Twenty heads ranged in a big circle turned towards me silently.
A wiry guy in a white vest sitting on a chair at the head of the circle gave me a mystified glance.
‘You here for the session?’ he asked me in Spanish.
The room was dead silence. I gazed into the pool of hair beads, lip piercings, tattoos. Twenty pairs of eyes stared back. Even for my try-anything nature, this was pushing it.
I nodded as confidently as I could.
‘Er… Yeah,’ I nodded, in my crap Spanish, lowering myself gingerly onto a floor mat. The scuffling of my clothes echoed out over the plywood floor. 
Puzzled, the leader continued to glance at me.        
‘So you know what this is all about?’ he asked.
‘Er…’ I began to sweat under their gaze, my already fairly crap Spanish melting into incoherence. ‘The thing is - I don’t really speak much…’
I tailed off. They were really staring at me now. I´m fairly used to this whenever I´m forced to open my mouth in public over here. People´s conclusions go in stages. Their initial thoughts form after I´ve said a few words (is he special needs? Does he have a speech defect?) followed fairly quickly with the surmise that I must be from somewhere abroad, as I could see in their look now. Everyone in the room looked positively amazed that a tourist like myself could be so unbelievably hapless as to find themselves at a transcendental dance session. In tourist terms, this wasn’t just getting lost. This was going native, or faking it at any rate. I was transcendally lost. 
I was really starting to sweat now.
‘That could be a problem,’ the leader said testily. ‘I mean you need to be able to follow my instructions carefully.’
I swallowed, and nodded. ‘Right.’
‘You see, we´re trying to build an atmosphere of trust here, you see?

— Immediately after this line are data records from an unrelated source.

Lemma AppendContinentGroups_eq (groups : list node) (names : list string) (members : gmap string (list string))
    (pg : string) (ut : URLTestParams) (lb : LoadBalanceParams) :
  pg ∈ names_of groups ->
  AppendContinentGroups groups names members pg ut lb =
    (addToSelector groups pg (mjoin (map (pairNames "continent") (continentsIn names)))
       ++ continentGroups names members ut lb,
     filter (fun cc => continentOf cc = None) (omap regionCountry names)).
Proof.
  intros Hpg. unfold AppendContinentGroups.
  pose proof (rollup_foldl members names) as H. destruct (foldl _ _ _) as [[P R] log].
  destruct H as (HP & Hnd & HR & HL). simpl in HP, Hnd, HR, HL.
  assert (sortedCodes P = continentsIn names) as ->.
  { apply sorted_set_eq; [apply NoDup_sortedCodes|apply NoDup_Strings, NoDup_remove_dups|apply sortedCodes_sorted
      |apply Strings_sorted|]. intros cont. unfold continentsIn.
    by rewrite elem_of_sortedCodes, elem_of_Strings, elem_of_remove_dups. }
  assert (map (fun cont => groupPair "continent" cont
            (mjoin (map (fun cc => default [] (members !! ("_region_" +:+ cc))) (Strings (default [] (R !! cont))))) ut lb)
            (continentsIn names)
          = map (fun cont => groupPair "continent" cont (continentMembers names members cont) ut lb) (continentsIn names)) as ->.
  { apply map_ext. intros cont. unfold continentMembers, countriesIn. do 3 f_equal. apply Strings_perm_eq, NoDup_Permutation;
      [apply Hnd|apply NoDup_remove_dups|]. intros cc. rewrite elem_of_remove_dups, list_elem_of_filter, HR. tauto. }
  fold (continentGroups names members ut lb). by rewrite addToSelector_app, HL by done.
Qed.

So that everyone feels comfortable.’           
I looked back at him warily. Well you´re not doing much of a good job so far, I thought to myself, but didn’t reply.

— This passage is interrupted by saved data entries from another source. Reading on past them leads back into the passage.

(* ===== verification/Pipeline.v ===== *)
(** * internal/merge/pipeline.go: Build

    [Build] composes every step of the package.  The cache and the snapshot
    store are interfaces: the cache is read in two passes, between which a
    background refresh may replace an entry, so it is given as one function per
    pass; the snapshot store is a state with a load and a save.  Structured
    logging is left out. *)
From stdpp Require Import base gmap sets list strings sorting.
From Stdlib Require Import ZArith Lia Ascii.
From S2P Require Import Prelude GoStrings GoSort GoTime GoFloat Headers DailySpend Traffic.
From S2P Require Import Yaml Namespace Subscriptions CustomRules Proxies Rules ProxyGroups Fanout.
From S2P Require Import RuleSet Prune Region.

(** ** The interfaces *)

(** What the pipeline reads of a [*fetcher.UpstreamCachedPayload]: the parsed
    document (an error as [None]) and the captured headers. *)
Record payload := MkPayload {
  plParse : option node;
  plUserinfo : option SubscriptionUserinfo;
  plInterval : option Z
}.
Definition CacheReader : Type := string -> option payload.

(** A store that can be loaded (an error loads as nothing) and saved to. *)
Class Snapshotter (St : Type) := {
  snLoad : St -> option Snapshot;
  snSave : St -> Snapshot -> St
}.

(** [dailyspend.MapSnapshotter] *)
#[export] Instance MapSnapshotter_Snapshotter : Snapshotter MapSnapshotter := {|
  snLoad := MapLoad;
  snSave m s := (MapSave m (Some s)).1
|}.

(** [dailyspend.FileSnapshotter], on a disk whose calls succeed. *)
#[export] Instance FileSnapshotter : Snapshotter snapshotFS := {|
  snLoad fs := (DailySpend.Load fs false).1;
  snSave fs s := (DailySpend.Save fs (Some s) None).1
|}.

(** ** Pipeline *)
Record Pipeline := MkPipeline {
  subscriptions : list SubscriptionRow;
  ownProxies : list node;
  ownGroups : list node;
  defaultProfileUpdateIntervalHours : Z;
  customRules : list CustomRuleSet;
  proxiesGroupName : string;
  fallbackRuleTarget : string;
  urlTestParams : URLTestParams;
  loadBalanceParams : LoadBalanceParams;
  budgetLocation : option Location
}.

Definition NewPipeline (subs : list SubscriptionRow) (ownP ownG : list node) (interval : Z) : Pipeline :=
  MkPipeline subs ownP ownG interval [] "Proxies" "auto"
    (MkURLTest "" 0 0 0 false) (MkLoadBalance "" 0 0 0 false "") None.

Definition WithProxiesGroupName (p : Pipeline) (name : string) : Pipeline :=
  if String.eqb name "" then p
  else MkPipeline (subscriptions p) (ownProxies p) (ownGroups p) (defaultProfileUpdateIntervalHours p)
         (customRules p) name (fallbackRuleTarget p) (urlTestParams p) (loadBalanceParams p) (budgetLocation p).
Definition WithCustomRules (p : Pipeline) (rules : list CustomRuleSet) : Pipeline :=
  MkPipeline (subscriptions p) (ownProxies p) (ownGroups p) (defaultProfileUpdateIntervalHours p)
    rules (proxiesGroupName p) (fallbackRuleTarget p) (urlTestParams p) (loadBalanceParams p) (budgetLocation p).
Definition WithFallbackRuleTarget (p : Pipeline) (target : string) : Pipeline :=
  if String.eqb target "" then p
  else MkPipeline (subscriptions p) (ownProxies p) (ownGroups p) (defaultProfileUpdateIntervalHours p)
         (customRules p) (proxiesGroupName p) target (urlTestParams p) (loadBalanceParams p) (budgetLocation p).
Definition WithURLTestParams (p : Pipeline) (params : URLTestParams) : Pipeline :=
  MkPipeline (subscriptions p) (ownProxies p) (ownGroups p) (defaultProfileUpdateIntervalHours p)
    (customRules p) (proxiesGroupName p) (fallbackRuleTarget p) params (loadBalanceParams p) (budgetLocation p).
Definition WithLoadBalanceParams (p : Pipeline) (params : LoadBalanceParams) : Pipeline :=
  MkPipeline (subscriptions p) (ownProxies p) (ownGroups p) (defaultProfileUpdateIntervalHours p)
    (customRules p) (proxiesGroupName p) (fallbackRuleTarget p) (urlTestParams p) params (budgetLocation p).
Definition WithBudgetLocation (p : Pipeline) (loc : option Location) : Pipeline :=
  MkPipeline (subscriptions p) (ownProxies p) (ownGroups p) (defaultProfileUpdateIntervalHours p)
    (customRules p) (proxiesGroupName p) (fallbackRuleTarget p) (urlTestParams p) (loadBalanceParams p) loc.

Record MergedConfig := MkMerged {
  mcProxies : list node;
  mcProxyGroups : list node;
  mcRuleProviders : option node;
  mcRules : list string;
  mcRulePriorities : list Z;
  mcRuleContributors : list string;
  mcContributingSources : list string;
  mcCollisions : list ProxyCollision;
  mcGroupConflicts : list GroupConflict;
  mcAggregatedSubscriptionUserinfo : SubscriptionUserinfo;
  mcAggregatedProfileUpdateIntervalHours : Z;
  mcServedTrafficHeader : option ServedTrafficHeader
}.

(** ** sortSourcesByPriority *)
Definition rowLess (a b : SubscriptionRow) : bool := (Priority b <? Priority a)%Z.
Definition sortSourcesByPriority (rows : list SubscriptionRow) : list SubscriptionRow :=
  SliceStable rowLess (filter (fun r => Enable r = true) rows).

(** ** The first pass over the cache *)
Record sourceMaps := MkSourceMaps {
  smProxies : gmap string (list node);
  smGroups : gmap string (list node);
  smRules : gmap string (list string);
  smProviders : gmap string node;    (* ruleProvidersPerSource: as fetched *)
  smNsProviders : gmap string node;  (* nsRuleProviders: namespaced *)
  smContributing : list string
}.

Definition scalarValues (content : list node) : list string :=
  map Value (filter (fun n => is_kind ScalarNode n = true) content).

(** [if seq := find(root); seq != nil { m[name] = f(seq) }] *)
Definition insert_some {A B : Type} (name : string) (o : option A) (f : A -> B) (m : gmap string B) : gmap string B :=
  match o with Some x => <[name := f x]> m | None => m end.

(** One row; the error is the name of the source that does not parse. *)
Definition readSource (cache : CacheReader) (acc : sourceMaps) (row : SubscriptionRow) : string + sourceMaps :=
  match cache (Name row) with
  | None => inr acc
  | Some pl =>
      match plParse pl with
      | None => inl (Name row)
      | Some root =>
          let root := docRoot (Some root) in
          inr (MkSourceMaps
            (insert_some (Name row) (findChildSequence root "proxies") Content (smProxies acc))
            (insert_some (Name row) (findChildSequence root "proxy-groups") Content (smGroups acc))
            (insert_some (Name row) (findChildSequence root "rules") (fun seq => scalarValues (Content seq)) (smRules acc))
            (insert_some (Name row) (findChildMapping root "rule-providers") id (smProviders acc))
            (smNsProviders acc)
            (smContributing acc ++ [Name row]))
      end
  end.

Fixpoint readSources (cache : CacheReader) (acc : sourceMaps) (rows : list SubscriptionRow) : string + sourceMaps :=
  match rows with
  | [] => inr acc
  | row :: rows' =>
      match readSource cache acc row with
      | inl e => inl e
      | inr acc' => readSources cache acc' rows'
      end
  end.

(** ** The second pass: headers *)
Definition readHeaders (cache : CacheReader)
    (acc : gmap string SubscriptionUserinfo * gmap string (option Z)) (name : string)
    : gmap string SubscriptionUserinfo * gmap string (option Z) :=
  match cache name with
  | None => acc
  | Some pl => (insert_some name (plUserinfo pl) id acc.1, <[name := plInterval pl]> acc.2)
  end.

(** ** Namespacing of every contributing source *)
Definition namespaceSource (sm : sourceMaps) (name : string) : sourceMaps :=
  let '(ps, gs, rs) := RewriteSource name (lookup_nodes (smProxies sm) name) (lookup_nodes (smGroups sm) name)
                         (lookup_rules (smRules sm) name) in
  let nsProviders :=
    match smProviders sm !! name with
    | Some raw =>
        match (RewriteSourceRuleProviders name (Some raw)).1 with
        | Some ns => <[name := ns]> (smNsProviders sm)
        | None => delete name (smNsProviders sm)
        end
    | None => smNsProviders sm
    end in
  MkSourceMaps (<[name := ps]> (smProxies sm)) (<[name := gs]> (smGroups sm)) (<[name := rs]> (smRules sm))
    (smProviders sm) nsProviders (smContributing sm).

(** Dropping the RULE-SET rules without a provider. *)
Definition dropUnbacked (sm : sourceMaps) (name : string) : sourceMaps :=
  let kept := (DropUnbackedRuleSetRules (lookup_rules (smRules sm) name) (ruleProviderKeys (smNsProviders sm !! name))).1 in
  MkSourceMaps (smProxies sm) (smGroups sm) (<[name := kept]> (smRules sm)) (smProviders sm) (smNsProviders sm)
    (smContributing sm).

(** ** Region and continent groups, as [Build] feeds them *)
Definition startsUnderscore (name : string) : bool := HasPrefix name "_".
Definition upstreamNamed (n : node) : bool :=
  let name := getMappingField n "name" in negb (String.eqb name "") && negb (startsUnderscore name).

(** The region groups present, in order, and their members (the last of two
    groups of one name counts). *)
Definition isRegionGroup (g : node) : bool :=
  let name := getMappingField g "name" in (8 <? String.length name) && String.eqb (str_take 8 name) "_region_".
Definition regionGroupNamesOf (groups : list node) : list string :=
  names_of (filter (fun g => isRegionGroup g = true) groups).
Definition regionGroupMembersOf (groups : list node) : gmap string (list string) :=
  foldl (fun m g => if isRegionGroup g then <[getMappingField g "name" := mappingMembers g "proxies"]> m else m) ∅ groups.

Section build.
Context {U : UnicodeTables} {F : FloatConversion} {St : Type} `{!Snapshotter St}.

(** Groups: merge, selector, regions, continents. *)
Definition buildGroups (p : Pipeline) (groupsPerSource : gmap string (list node)) (contributing : list string)
    (rewrittenOwnGroups mergedProxies : list node) : list node * list GroupConflict :=
  let '(mergedGroups, conflicts) := MergeProxyGroups groupsPerSource contributing rewrittenOwnGroups in
  let allNames := names_of (filter (fun n => upstreamNamed n = true) mergedProxies) in
  let mergedGroups := AppendProxiesGroup mergedGroups allNames (proxiesGroupName p) in
  let upstreamProxies := filter (fun n => upstreamNamed n = true) mergedProxies in
  let mergedGroups := (AppendRegionGroups mergedGroups upstreamProxies (proxiesGroupName p)
                         (urlTestParams p) (loadBalanceParams p)).1 in
  ((AppendContinentGroups mergedGroups (regionGroupNamesOf mergedGroups) (regionGroupMembersOf mergedGroups)
      (proxiesGroupName p) (urlTestParams p) (loadBalanceParams p)).1, conflicts).

(** The traffic header and the store afterwards; [newSnapshot != loadedSnapshot]
    compares pointers: they differ exactly when a snapshot was captured. *)
Definition buildTraffic (p : Pipeline) (userinfo : gmap string SubscriptionUserinfo)
    (order : list (string * SubscriptionUserinfo)) (nowA now : Time) (store : option St)
    : option ServedTrafficHeader * option St :=
  match store with
  | None => (ComposeServedTrafficHeader userinfo order nowA now, None)
  | Some st =>
      let '(header, newSnapshot) :=
        ComposeServedTrafficHeaderWithSpend userinfo order nowA now (snLoad st) (budgetLocation p) in
      match header, newSnapshot with
      | Some h, Some s => (header, Some (if RolloverFired h then snSave st s else st))
      | _, _ => (header, Some st)
      end
  end.

(** [Build]: the parse error of a source, or the merged configuration and the
    snapshot store. *)
Definition Build (p : Pipeline) (cache1 cache2 : CacheReader)
    (order : list (string * SubscriptionUserinfo)) (nowA now : Time) (store : option St)
    : string + MergedConfig * option St :=
  let rows := sortSourcesByPriority (subscriptions p) in
  match readSources cache1 (MkSourceMaps ∅ ∅ ∅ ∅ ∅ []) rows with
  | inl e => inl e
  | inr sm =>
      let contributing := smContributing sm in
      let '(userinfo, intervals) := foldl (readHeaders cache2) (∅, ∅) contributing in
      let sm := foldl namespaceSource sm contributing in
      let sm := foldl dropUnbacked sm contributing in
      let '(ownP, ownG) := RewriteOwn (ownProxies p) (ownGroups p) in
      let '(mergedProxies, collisions) := MergeProxies (smProxies sm) contributing ownP in
      let mergedRules := MergeUnifiedRules (smRules sm) rows (customRules p) (fallbackRuleTarget p) in
      let '(mergedGroups, conflicts) := buildGroups p (smGroups sm) contributing ownG mergedProxies in
      let fanoutProxies := (AppendFanoutProxies ownP mergedGroups (proxiesGroupName p)).1 in
      let '(header, store') := buildTraffic p userinfo order nowA now store in
      let '(prunedGroups, prunedRules, _) :=
        PruneEmptyProxyGroups mergedGroups (mrRules mergedRules) (proxiesGroupName p) (fallbackRuleTarget p) in
      let orderedProviders := map (fun name => smNsProviders sm !! name) contributing in
      let ruleProviders := MergeRuleProviders orderedProviders (ReferencedRuleProviders prunedRules) in
      inr (MkMerged (mergedProxies ++ fanoutProxies) prunedGroups ruleProviders prunedRules
             (mrPriorities mergedRules) (mrContributors mergedRules) contributing collisions conflicts
             (AggregateSubscriptionUserinfo userinfo)
             (AggregateProfileUpdateInterval intervals (defaultProfileUpdateIntervalHours p)) header, store')
  end.

(** ** The traffic views of /health *)
Definition CollectPerSourceUserinfo (p : Pipeline) (cache : CacheReader) : gmap string SubscriptionUserinfo :=
  foldl (fun out row =>
    if Enable row then
      match cache (Name row) with
      | Some pl => insert_some (Name row) (plUserinfo pl) id out
      | None => out
      end
    else out) ∅ (subscriptions p).

Definition Pipeline_ComputeDailyAllowance (p : Pipeline) (cache : CacheReader) (now : Time) : DailyAllowance :=
  ComputeDailyAllowance (CollectPerSourceUserinfo p cache) now.
End build.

I tried to nod diplomatically.
‘It´s just…’ the leader looked at me doubtfully, weighing me up for a few long moments, ‘I´m just not sure you´re going to be able to reallty participate.’
Another guy cleared his throat.
‘Oh, let him do it,’ he chipped in. ‘He looks like a nice guy.’
‘But listen to his Spanish,’ the leader said. ‘I mean, he hardly speaks it.’
The room looked at me sympathetically, as they might look at a small toddler who was struggling with its potty-training.
‘He´s doing his best,’ the other guy.
Other people from the group joined in, and a small democratic discussion developed, concerning exactly how crap my Spanish was. Throughout I lurked shame-facedly like a guilty defendant in court, beginning to wish for a big transcendental hole to come and swallow me up.
Eventually the leader sighed and clicked his knuckles.
‘Oh well, I guess we can give it a go,’ he said. ‘Question is, are you really ready for this? I mean, you do know what this whole thing involves, don’t you?’
My confidence faltered a little.
‘Sure,’ I said, through clenched teeth. ‘I´m ready for anything.’
The leader raised his eyebrows.
‘We´ll see,’ he muttered beneath his breath, but loud enough for me to hear.
He clapped his hands together and switched on a ghettoblaster to his side. A smoochey number by Sade oozed out over the room. Everyone else readily got to their feet like they knew exactly what to do.
‘The first exercise is hugging a partner,’ the leader explained. He looked at me again, solo and partnerless, then looked around the room. His gaze settled on a beefy looking guy in a wifebeater on the shoulder.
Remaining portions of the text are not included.